Bug 212511 - br_table is slow or it doesn't scale
Summary: br_table is slow or it doesn't scale
Status: RESOLVED FIXED
Alias: None
Product: WebKit
Classification: Unclassified
Component: JavaScriptCore (show other bugs)
Version: Other
Hardware: All All
: P2 Enhancement
Assignee: Tadeu Zagallo
URL:
Keywords: InRadar
Depends on:
Blocks:
 
Reported: 2020-05-28 23:30 PDT by Vlad Brezae
Modified: 2020-06-04 16:10 PDT (History)
9 users (show)

See Also:


Attachments
Patch (56.87 KB, patch)
2020-06-02 15:40 PDT, Tadeu Zagallo
no flags Details | Formatted Diff | Diff

Note You need to log in before you can comment on or make changes to this bug.
Description Vlad Brezae 2020-05-28 23:30:40 PDT
Consider this C file https://gist.github.com/BrzVlad/1b5a6bdb20205db1c970edae709d337e. Compile it to wasm using an emsdk (emsdk/upstream/emscripten/emcc -O2 huge-interp.c). Run it once as is and once with SWITCH_CASE defined to nothing. While on v8 you can see that the performance is more or less the same, on jsc the test case becomes 10x slower, which shouldn't happen. Looking into the generated native code, it shows that br_table is implemented by doing a lot of sequential comparisons rather than dispatching through a table.

This is significantly impacting the performance of the mono runtime (when it is running in interpreter mode)
Comment 1 Radar WebKit Bug Importer 2020-05-31 17:40:15 PDT
<rdar://problem/63813245>
Comment 2 Tadeu Zagallo 2020-06-02 15:40:38 PDT
Created attachment 400861 [details]
Patch
Comment 3 Mark Lam 2020-06-02 15:57:10 PDT
Comment on attachment 400861 [details]
Patch

r=me if you've verified that JetStream2 and Speedometer2 are not impacted.  Can you confirm that perf is not impacted?
Comment 4 Saam Barati 2020-06-02 17:05:52 PDT
Comment on attachment 400861 [details]
Patch

View in context: https://bugs.webkit.org/attachment.cgi?id=400861&action=review

> Source/JavaScriptCore/ChangeLog:14
> +        already have LICM in DFG, it should be ok to disable it for now.

but B3's LICM will probably hoist things DFG LICM can't.

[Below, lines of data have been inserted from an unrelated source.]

Lemma best_fuzzy_spec (text : str) (registry : dict intent_config) :
  0 <= snd (best_fuzzy text registry)
  /\ snd (best_fuzzy text registry) <= 1
  /\ match fst (best_fuzzy text registry) with
     | Some i => In i (map fst registry)
     | None => True
     end.
Proof.
  unfold best_fuzzy.
  apply (fold_left_invariant
           (fun best : option str * Q =>
              0 <= snd best /\ snd best <= 1
              /\ match fst best with
                 | Some i => In i (map fst registry)
                 | None => True
                 end)).
  - intros best [i config] Hin Hb. simpl.
    destruct (weighted_score text config) as [w |] eqn:W; [| exact Hb].
    destruct (Qltb (snd best) w); [| exact Hb].
    apply weighted_score_bounds in W. simpl.
    repeat split; try tauto.
    apply (in_map fst) in Hin. exact Hin.
  - simpl. repeat split; lra.
Qed.

Lemma calculate_confidence_le
  (self : processor) (text intent : str) (pattern_match : bool) :
  _calculate_confidence self text intent pattern_match <= 0.99.
Proof. unfold _calculate_confidence. apply pymin_le_r. Qed.

Lemma fuzzy_match_spec (self : processor) (text : str) :
  _fuzzy_match_intent self text = (lit "unknown", 0.1)
  \/ (In (fst (_fuzzy_match_intent self text)) (map fst command_patterns)
      /\ snd (_fuzzy_match_intent self text) <= 0.99).
Proof.
  unfold _fuzzy_match_intent.
  pose proof (best_fuzzy_spec text command_patterns) as [B0 [B1 Bi]].
  destruct (best_fuzzy text command_patterns) as [[best_match |] best_score];
    [| left; reflexivity].
  cbn [fst snd] in *.
  destruct (truthy (Some best_match) && Qltb 0.6 best_score);
    [| left; reflexivity].
  right. cbn [fst snd]. split; [exact Bi |].
  pose proof (calculate_confidence_le self text best_match false). nra.
Qed.

(** *** The bidding loop *)

Lemma detect_bidding_spec
  (context : command_context) (text : str) (pats : list regex) :
  forallb captures pats = true ->
  exists o, detect_bidding context pats text = Returns o
            /\ match o with
               | None => True
               | Some r =>
                   exists bid_amount,
                   positive bid_amount = true
                   /\ r = CommandResult (lit "bidding") (bid_confidence bid_amount)
                            (Some bid_amount) context (lit "pattern_match") false
               end.
Proof.
  induction pats as [| p pats IH]; cbn [detect_bidding forallb]; intros Hc.
  - exists None. split; [reflexivity | exact I].
  - apply andb_true_iff in Hc. destruct Hc as [Hp Hc]. specialize (IH Hc).
    destruct (search true p text) as [m |] eqn:E; [| exact IH].
    destruct (search_captures _ _ _ _ Hp E) as [g ->].
    destruct (float_of_str g) as [[q ->] | ->]; cbn [try_continue]; [| exact IH].
    destruct (positive q) eqn:R; [| exact IH].
    eexists. split; [reflexivity |]. exists q. split; [exact R | reflexivity].
Qed.

(** *** The other intents *)

Lemma pattern_confidence_le (intent : str) (config : intent_config) (text : str) :
  pattern_confidence intent config text <= 0.99.
Proof. unfold pattern_confidence. apply pymin_le_r. Qed.

Lemma best_pattern_spec (registry : dict intent_config) (text : str) :
  0 <= snd (best_pattern registry text)
  /\ snd (best_pattern registry text) <= 0.99
  /\ match fst (best_pattern registry text) with
     | Some i => In i (map fst registry)
     | None => True
     end.
Proof.
  unfold best_pattern.
  set (P := fun best : option str * Q =>
              0 <= snd best /\ snd best <= 0.99
              /\ match fst best with
                 | Some i => In i (map fst registry)
                 | None => True
                 end).
  apply (fold_left_invariant P).
  - intros best [i config] Hin Hb.
    destruct (Str.eqb i (lit "bidding")); [exact Hb |].
    revert Hb. apply fold_left_invariant.
    intros best' p _ Hb'.
    destruct (search true p text); [| exact Hb'].
    destruct (Qltb (snd best') (pattern_confidence i config text)) eqn:L;
      [| exact Hb'].
    apply Qltb_true in L. destruct Hb' as [H0 _].
    pose proof (pattern_confidence_le i config text).
    unfold P. cbn [fst snd]. repeat split; try lra.
    apply (in_map fst) in Hin. exact Hin.
  - unfold P. simpl. repeat split; lra.
Qed.

(** *** The keyword table *)

Lemma keyword_find_spec (text : str) (k intent : str) :
  find (fun ki : str * str => Str.contains (fst ki) text) keyword_matches
  = Some (k, intent) ->
  In intent (map lit ["bidding"; "listing"; "status"; "help"]%string).
Proof.
  intros H. apply find_some in H. destruct H as [H _].
  apply (in_map snd) in H. simpl in H. simpl.
  repeat (destruct H as [H | H]; [rewrite <- H; tauto |]). destruct H.
Qed.

End Stages.

(** ** What [process_command] returns *)

Lemma registry_keys : map fst command_patterns = registry_intents.
Proof. reflexivity. Qed.

(** Closed strings that differ. *)
Ltac differ :=
  let H := fresh in
  intro H; vm_compute in H;
  repeat (destruct H as [H | H]; [discriminate H |]);
  first [discriminate H | contradiction H].

Lemma process_command_exits (self : processor) (input_text : str) :
  exists r, process_command self input_text = Returns r /\ exit r.
Proof.
  unfold process_command.
  set (text := _preprocess_text input_text).
  set (context := make_context self).
  destruct (detect_bidding_spec context text Pat.bidding bidding_patterns_capture)
    as [o [-> Ho]].
  cbn [bind].
  destruct o as [r |].
  { exists r. split; [reflexivity |].
    destruct Ho as [a [Ha ->]].
    apply exit_bidding with (bid_amount := a); auto. }
  pose proof (best_pattern_spec command_patterns text) as [P0 [P1 Pi]].
  destruct (best_pattern command_patterns text) as [best_intent best_confidence].
  cbn [fst snd] in *.
  destruct best_intent as [[| c i] |]; cbn [truthy].
  - (* an empty intent name is no intent of the registry *)
    exfalso. revert Pi. differ.
  - eexists. split; [reflexivity |].
    apply exit_pattern; cbn; auto.
  - pose proof (fuzzy_match_spec self text) as F.
    destruct (_fuzzy_match_intent self text) as [fuzzy_intent fuzzy_confidence].
    destruct (Qltb 0.7 fuzzy_confidence) eqn:L.
    + eexists. split; [reflexivity |].
      destruct F as [F | [Fi Fc]]; [injection F as -> ->; discriminate L |].
      apply Qltb_true in L. apply exit_fuzzy; cbn; auto.
    + destruct (find _ keyword_matches) as [[k i] |] eqn:K.
      * eexists. split; [reflexivity |].
        apply keyword_find_spec in K.
        apply exit_keyword; cbn; auto.
        simpl in K. unfold registry_intents. simpl. tauto.
      * eexists. split; [reflexivity |].
        apply exit_no_match; reflexivity.
Qed.

(** C1.  On every utterance and in every state [process_command]
    returns a result, and its confidence is between 0.0 and 0.99, whichever
    stage produced it (bidding pattern, other pattern, fuzzy match, keyword
    table or no match). *)
Theorem confidence_in_unit_range (self : processor) (input_text : str) :
  exists r, process_command self input_text = Returns r
            /\ (0.0 <= confidence r)%Q /\ (confidence r <= 0.99)%Q.
Proof.
  destruct (process_command_exits self input_text) as [r [Hr E]].
  exists r. split; [exact Hr |].
  destruct E as [a _ _ _ Hc _ | _ _ H0 H1 | _ _ H0 H1 | _ _ Hc | _ _ Hc].
  - rewrite Hc. pose proof (bid_confidence_bounds a). split; lra.
  - split; lra.
  - split; lra.
  - rewrite Hc. split; lra.
  - rewrite Hc. split; lra.
Qed.

(** C10.  The intent is "unknown" exactly when the method is
    "no_match"; a result of the methods pattern_match, fuzzy_match and
    keyword_match carries one of the six intents of the registry. *)
Theorem unknown_iff_no_match (self : processor) (input_text : str) :
  exists r, process_command self input_text = Returns r
            /\ (intent r = lit "unknown" <-> method r = lit "no_match")
            /\ (In (method r)
                   [lit "pattern_match"; lit "fuzzy_match"; lit "keyword_match"] ->
                In (intent r)
                   [lit "bidding"; lit "listing"; lit "status"; lit "help";
                    lit "greeting"; lit "insights"])
            /\ In (method r)
                  [lit "pattern_match"; lit "fuzzy_match"; lit "keyword_match";
                   lit "no_match"].
Proof.
  destruct (process_command_exits self input_text) as [r [Hr E]].
  exists r. split; [exact Hr |].
  destruct E as [a Hi Hm _ _ _ | Hi Hm _ _ | Hi Hm _ _ | Hi Hm _ | Hi Hm _];
    rewrite Hm; try rewrite Hi.
  - repeat split; try (intros _; simpl; tauto); try (simpl; tauto);
      intros H; exfalso; revert H; differ.
  - repeat split; try (intros _; exact Hi); try (simpl; tauto).
    + intros H. exfalso. rewrite H in Hi. revert Hi. differ.
    + intros H. exfalso. revert H. differ.
  - repeat split; try (intros _; exact Hi); try (simpl; tauto).
    + intros H. exfalso. rewrite H in Hi. revert Hi. differ.
    + intros H. exfalso. revert H. differ.
  - repeat split; try (intros _; exact Hi); try (simpl; tauto).
    + intros H. exfalso. rewrite H in Hi. revert Hi. differ.
    + intros H. exfalso. revert H. differ.
  - repeat split; try reflexivity; try (simpl; tauto).
    intros H. exfalso. revert H. differ.
Qed.

(** ** The bidding short-circuit *)

Lemma positive_spec (a : Q) : positive a = true <-> (0 < a)%Q.
Proof.
  unfold positive. rewrite andb_true_iff, Qltb_true, negb_true_iff.
  split; [tauto |]. intros H. split; [| exact H].
  destruct (Qeq_bool a 0) eqn:E; [| reflexivity].
  apply Qeq_bool_iff in E. lra.
Qed.

(** The loop returns at the first pattern, in list order, that matches
    with a positive amount. *)
Lemma detect_bidding_first
  (context : command_context) (text : str) (pats : list regex) :
  forallb captures pats = true ->
  (exists p a, In p pats /\ bid_match p text a) ->
  exists pre p post a,
    pats = pre ++ p :: post
    /\ (forall q b, In q pre -> ~ bid_match q text b)
    /\ bid_match p text a
    /\ detect_bidding context pats text
       = Returns (Some (CommandResult (lit "bidding") (bid_confidence a) (Some a)
                          context (lit "pattern_match") false)).
Proof.
  induction pats as [| p pats IH]; intros Hc [p0 [a0 [Hin H0]]]; [destruct Hin |].
  cbn [forallb] in Hc. apply andb_true_iff in Hc. destruct Hc as [Hp Hc].
  specialize (IH Hc).
  cbn [detect_bidding].
  destruct (search true p text) as [m |] eqn:Hs.
  - destruct (search_captures _ _ _ _ Hp Hs) as [g Hg]. rewrite Hg.
    unfold Float.float.
    destruct (Float.decimal g) as [b |] eqn:Hb; cbn [try_continue].
    + destruct (positive b) eqn:Hpos.
      * exists [], p, pats, b. repeat split; auto.
        exists m, g. apply positive_spec in Hpos. auto.
      * destruct IH as [pre [p' [post [a [E [Hpre [Hm Hd]]]]]]].
        { destruct Hin as [<- | Hin]; [| eauto].
          destruct H0 as [m' [g' [C [C' [C'' C3]]]]].
          apply positive_spec in C3. congruence. }
        exists (p :: pre), p', post, a. repeat split; auto.
        -- rewrite E. reflexivity.
        -- intros q b' [<- | Hq]; [| auto].
           intros [m' [g' [C [C' [C'' C3]]]]].
           apply positive_spec in C3. congruence.
    + destruct IH as [pre [p' [post [a [E [Hpre [Hm Hd]]]]]]].
      { destruct Hin as [<- | Hin]; [| eauto].
        destruct H0 as [m' [g' [C [C' [C'' C3]]]]]. congruence. }
      exists (p :: pre), p', post, a. repeat split; auto.
      * rewrite E. reflexivity.
      * intros q b' [<- | Hq]; [| auto].
        intros [m' [g' [C [C' [C'' C3]]]]]. congruence.
  - destruct IH as [pre [p' [post [a [E [Hpre [Hm Hd]]]]]]].
    { destruct Hin as [<- | Hin]; [| eauto].
      destruct H0 as [m' [g' [C _]]]. congruence. }
    exists (p :: pre), p', post, a. repeat split; auto.
    + rewrite E. reflexivity.
    + intros q b' [<- | Hq]; [| auto].
      intros [m' [g' [C _]]]. congruence.
Qed.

Why not just disable it for now in Wasm code?
Comment 5 Tadeu Zagallo 2020-06-03 15:59:16 PDT
Comment on attachment 400861 [details]
Patch

Ran perf tests and the results were neutral on JS2 and Speedometer2. Talked with Saam offline and he agreed to landing this patch and working on improving the phase in the future.
Comment 6 EWS 2020-06-03 16:18:35 PDT
Committed r262523: <https://trac.webkit.org/changeset/262523>

All reviewed patches have been landed. Closing bug and clearing flags on attachment 400861 [details].
Comment 7 Yusuke Suzuki 2020-06-04 15:54:29 PDT
testb3 is failing after this change, can you take a look?
Comment 8 Filip Pizlo 2020-06-04 16:10:39 PDT
(In reply to Saam Barati from comment #4)
> Comment on attachment 400861 [details]
> Patch
> 
> View in context:
> https://bugs.webkit.org/attachment.cgi?id=400861&action=review
> 
> > Source/JavaScriptCore/ChangeLog:14
> > +        already have LICM in DFG, it should be ok to disable it for now.
> 
> but B3's LICM will probably hoist things DFG LICM can't.
> 
> Why not just disable it for now in Wasm code?

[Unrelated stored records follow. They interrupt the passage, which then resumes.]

(** * logDelibery: the analytics dashboard, its login form and its session storage

    A shallow embedding of the TypeScript sources
      - [services/api.ts]   (authService, dataService, the request interceptor),
      - [components/Login.tsx]   (handleSubmit),
      - [components/Dashboard.tsx]   (fetchData, handleSimulateTraffic, stats,
        latencyData, methodData and the "Recent Requests" rows),
      - [App.tsx]   (the mount effect, handleLoginSuccess, handleLogout),
    followed by the properties the specification states about them.

    Conventions of the embedding.
      - A JavaScript [number] is the rational ([Q]) a finite double stands
        for.  The arithmetic of [stats] rounds as binary64 does, to the
        nearest double and on a tie to the even one ([JS.binary64]); the
        comparisons, the difference in the comparator of the sort, whose sign
        alone is used, and the counters of [methodData] are exact in binary64
        and are written without a rounding.  NaN and the infinities, on the
        input side and as the result of a sum that leaves the range of
        binary64, and the exponent notation [toFixed] switches to from 10^21
        on are outside the model.  Where a builtin can answer NaN the result
        is an [option].
      - A field that may be absent from a JSON record is an [option]; [None]
        is JavaScript's [undefined].
      - A plain object is the list of its own properties in the order
        [OrdinaryOwnPropertyKeys] enumerates them.
      - [localStorage] is a finite map from keys to strings. *)

From Stdlib Require Import QArith Qpower Qround Qabs Qminmax ZArith List String Ascii.
From Stdlib Require Import Sorted Permutation Lia Lqa.
From stdpp Require Import gmap strings.
Import ListNotations.

(** ** The parts of the ECMAScript runtime the components call *)

Module JS.

(** [x || 0] on a numeric field: [undefined] and [0] both give [0]. *)
Definition or_zero (x : option Q) : Q :=
  match x with
  | Some q => q
  | None => 0%Q
  end.

(** ToBoolean on a numeric field and on a string field. *)
Definition truthy_number (x : option Q) : bool :=
  match x with
  | Some q => negb (Qeq_bool q 0)
  | None => false
  end.

Definition truthy_string (x : option string) : bool :=
  match x with
  | Some s => negb (String.eqb s "")
  | None => false
  end.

I added B3’s LICM for fun and completeness. Not sad to see it disabled if it causes any issues at all whatsoever since its upside is believed to be something like zero. LICM is a cheesy optimization anyway (huge win for some benchmarks but zero effect on the overwhelming majority of loops) and the DFG’s is really good. So you ha e very few LICM opportunities and DFG finds almost all of them. The ones left to B3 are not that interesting. 

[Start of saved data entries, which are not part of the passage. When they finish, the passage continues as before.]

(** C8. Whatever the description table and whatever the stack held
    before, rendering the message of an error value [v] stays inside a
    buffer of 1024 bytes whose last byte is NUL; the text obtained is the
    description cut to at most 1023 bytes, it holds no NUL, and it is
    the same at every call: [asStdString] renders it afresh each time,
    and any number of [asString] calls on an object made by the
    constructor return it every time, memoized or not. *)
Theorem message_bounded_and_stable
        (gpgme_strerror : Z -> list byte) (v : Z) :
  (buffer_size = 1024) /\
  (forall fill, exists buffer,
      format_error_buffer gpgme_strerror fill v = Some buffer /\
      length buffer = buffer_size /\
      nth_error buffer (buffer_size - 1) = Some NUL /\
      string_of_c buffer = Some (rendered gpgme_strerror v)) /\
  (forall fill,
      format_error gpgme_strerror fill v = Some (rendered gpgme_strerror v)) /\
  (length (rendered gpgme_strerror v) =
     Nat.min (length (description gpgme_strerror v)) (buffer_size - 1)) /\
  (length (rendered gpgme_strerror v) + 1 <= buffer_size) /\
  (~ In NUL (rendered gpgme_strerror v)) /\
  (forall fill message,
      asStdString gpgme_strerror fill (mkError v message) =
        Some (rendered gpgme_strerror v)) /\
  (forall fills, exists e1,
      asString_calls gpgme_strerror fills (Error_ctor v) =
        Some (repeat (rendered gpgme_strerror v) (length fills), e1) /\
      mErr e1 = v).
Proof.
  pose proof buffer_size_pos as Hpos.
  assert (Hlen : length (rendered gpgme_strerror v) =
                 Nat.min (length (description gpgme_strerror v))
                         (buffer_size - 1)).
  { unfold rendered. rewrite length_firstn. apply Nat.min_comm. }
  split; [reflexivity |].
  split.
  { intros fill.
    destruct (format_error_buffer_spec gpgme_strerror fill v)
      as (buffer & Hbuf & Hsize & Hnul & Htext).
    exists buffer. repeat split; try assumption.
    unfold rendered. rewrite <- Htext.
    apply string_of_c_terminated.
    apply nth_error_In with (n := buffer_size - 1). exact Hnul. }
  split; [intros fill; apply format_error_spec |].
  split; [exact Hlen |].
  split; [rewrite Hlen; lia |].
  split.
  { unfold rendered, description.
    apply firstn_no_NUL, c_text_no_NUL. }
  split.
  { intros fill message. unfold asStdString. simpl.
    apply format_error_spec. }
  intros fills.
  apply (asString_calls_memo gpgme_strerror fills (Error_ctor v)).
  left. reflexivity.
Qed.

End MessageFacts.

(* ===================================================================== *)
(** ** Properties of [GpgME::Flags] *)
(* ===================================================================== *)

Module FlagsFacts.
Import FlagsH.

Section Template.
Variable W : Z.
Variable Nb : Z.
Hypothesis Hinst : instantiable W Nb.

(** [(~std::bitset<_Nb>()).to_ulong()] is the mask of the low [Nb]
    bits. *)
Lemma to_ulong_mask :
  to_ulong (bitset_flip Nb bitset_default) = Some (Z.ones Nb).
Proof.
  destruct Hinst as [_ HNb].
  unfold to_ulong, bitset_flip, bitset_default, ulong_bits.
  rewrite Z.lxor_0_l.
  assert (Hlt : Z.ones Nb < 2 ^ 64).
  { rewrite Z.ones_equiv.
    assert (2 ^ Nb <= 2 ^ 64) by (apply Z.pow_le_mono_r; lia). lia. }
  destruct (Z.ltb_spec (Z.ones Nb) (2 ^ 64)); [reflexivity | lia].
Qed.

(** The complement, bit by bit: bit [i] of the result is the negation
    of bit [i] of the operand when [i] is below both [Nb] and [W], and
    clear otherwise. *)
Lemma operator_not_bits (f : Flags) :
  exists c,
    operator_not W Nb f = Some c /\
    0 <= mFlags c < 2 ^ W /\
    forall i, 0 <= i ->
      Z.testbit (mFlags c) i =
        negb (Z.testbit (mFlags f) i) && (i <? Nb) && (i <? W).
Proof.
  unfold operator_not. rewrite to_ulong_mask.
  destruct Hinst as [HW HNb].
  eexists. split; [reflexivity |]. simpl mFlags.
  unfold to_UnderlyingT, to_unsigned_long, ulong_bits.
  split; [apply Z.mod_pos_bound, Z.pow_pos_nonneg; lia |].
  intros i Hi.
  rewrite Bits.testbit_mod, Z.land_spec, Bits.testbit_mod,
    Bits.testbit_ones by lia.
  unfold bitwise_not, to_UnderlyingT.
  destruct (W <? int_bits).
  - rewrite Bits.testbit_lnot.
    destruct (Z.ltb_spec i W), (Z.ltb_spec i Nb), (Z.ltb_spec i 64),
      (Z.leb_spec 0 i), (Z.testbit (mFlags f) i);
      simpl; try reflexivity; lia.
  - rewrite Bits.testbit_mod, Bits.testbit_lnot by lia.
    destruct (Z.ltb_spec i W), (Z.ltb_spec i Nb), (Z.ltb_spec i 64),
      (Z.leb_spec 0 i), (Z.testbit (mFlags f) i);
      simpl; try reflexivity; lia.
Qed.

Lemma operator_not_within (f : Flags) :
  exists c,
    operator_not W Nb f = Some c /\
    is_value W c /\ within_Nb Nb c /\
    forall i, Nb <= i -> Z.testbit (mFlags c) i = false.
Proof.
  destruct (operator_not_bits f) as (c & Hc & Hrange & Hbits).
  destruct Hinst as [HW HNb].
  assert (Hhigh : forall i, Nb <= i -> Z.testbit (mFlags c) i = false).
  { intros i Hi. rewrite Hbits by lia.
    destruct (Z.ltb_spec i Nb); [lia |].
    rewrite andb_false_r. reflexivity. }
  exists c. split; [exact Hc |]. split; [exact Hrange |].
  split; [| exact Hhigh].
  split; [lia |]. apply Bits.bounded_of_bits; [lia | lia | exact Hhigh].
Qed.

(** The three binary operations keep a pair of operands without bits
    at [Nb] or above inside that domain. *)
Lemma binary_within (op : Z -> Z -> Z) (bop : bool -> bool -> bool)
      (a b : Flags) :
  (forall x y i, Z.testbit (op x y) i = bop (Z.testbit x i) (Z.testbit y i)) ->
  bop false false = false ->
  0 <= op (mFlags a) (mFlags b) ->
  within_Nb Nb a -> within_Nb Nb b ->
  0 <= op (mFlags a) (mFlags b) < 2 ^ Nb.
Proof.
  intros Hspec Hff Hnn Ha Hb. destruct Hinst as [_ HNb].
  split; [exact Hnn |].
  apply Bits.bounded_of_bits; [lia | exact Hnn |].
  intros i Hi. rewrite Hspec.
  rewrite (Bits.testbit_high (mFlags a) Nb i),
    (Bits.testbit_high (mFlags b) Nb i); auto; lia.
Qed.

(** What [reset(flag)] and [set(flag, false)] leave in the object. *)
Lemma reset_bits (a : Flags) (flag : Z) :
  exists a1,
    reset W Nb a flag = Some a1 /\
    set W Nb a flag false = Some a1 /\
    forall i, 0 <= i ->
      Z.testbit (mFlags a1) i =
        Z.testbit (mFlags a) i &&
        (negb (Z.testbit flag i) && (i <? Nb) && (i <? W)).
Proof.
  unfold reset, set.
  destruct (operator_not_bits (Flags_of_enum flag))
    as (mask & -> & _ & Hbits).
  eexists. split; [reflexivity |]. split; [reflexivity |].
  intros i Hi. unfold operator_and_assign. simpl mFlags.
  rewrite Z.land_spec, Hbits by exact Hi. reflexivity.
Qed.

End Template.

(** [test(flag)] read bit by bit. *)
Lemma test_iff_bits (a : Flags) (flag : Z) :
  test a flag = true <->
  forall i, 0 <= i ->
    Z.testbit flag i = true -> Z.testbit (mFlags a) i = true.
Proof.
  unfold test, toUnderlying. rewrite Z.eqb_eq. split.
  - intros Heq i Hi Hbit. rewrite <- Heq in Hbit.
    rewrite Z.land_spec in Hbit. apply andb_true_iff in Hbit. tauto.
  - intros Hall. apply Z.bits_inj'. intros i Hi.
    rewrite Z.land_spec.
    destruct (Z.testbit flag i) eqn:Hf.
    + rewrite (Hall i Hi Hf). reflexivity.
    + apply andb_false_r.
Qed.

And in wasm I would assume that licm rarely finds something that is both profitable and legal to hoist. B3’s LICM can’t hoist checking opcodes so that immediately means no hoisting of memory accesses. Memory access hoisting is the most profitable, so that means it’s just not going to be a big perf winner.